Data for this task below:

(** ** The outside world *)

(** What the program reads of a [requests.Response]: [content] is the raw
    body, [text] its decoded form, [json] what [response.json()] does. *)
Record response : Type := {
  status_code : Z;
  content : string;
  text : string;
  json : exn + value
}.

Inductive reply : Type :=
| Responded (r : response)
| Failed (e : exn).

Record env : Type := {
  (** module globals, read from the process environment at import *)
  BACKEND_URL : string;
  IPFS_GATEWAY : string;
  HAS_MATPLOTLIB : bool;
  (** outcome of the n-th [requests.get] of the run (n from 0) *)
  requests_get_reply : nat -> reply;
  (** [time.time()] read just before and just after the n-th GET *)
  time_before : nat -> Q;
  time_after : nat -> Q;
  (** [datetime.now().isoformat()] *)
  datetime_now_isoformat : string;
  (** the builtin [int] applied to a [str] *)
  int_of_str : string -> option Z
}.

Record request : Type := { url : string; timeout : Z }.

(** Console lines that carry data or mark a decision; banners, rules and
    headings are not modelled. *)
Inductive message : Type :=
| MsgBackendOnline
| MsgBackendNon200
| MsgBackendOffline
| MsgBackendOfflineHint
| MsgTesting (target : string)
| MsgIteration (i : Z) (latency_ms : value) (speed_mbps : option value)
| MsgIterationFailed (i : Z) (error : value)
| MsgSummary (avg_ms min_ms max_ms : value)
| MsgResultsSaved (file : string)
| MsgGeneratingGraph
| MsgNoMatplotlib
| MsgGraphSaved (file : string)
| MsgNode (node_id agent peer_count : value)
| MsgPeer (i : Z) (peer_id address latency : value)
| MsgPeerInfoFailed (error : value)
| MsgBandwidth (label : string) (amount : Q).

End of Data for this task.

Look through the material and find each line that includes "file", then copy it.

| MsgResultsSaved (file : string)
| MsgGraphSaved (file : string)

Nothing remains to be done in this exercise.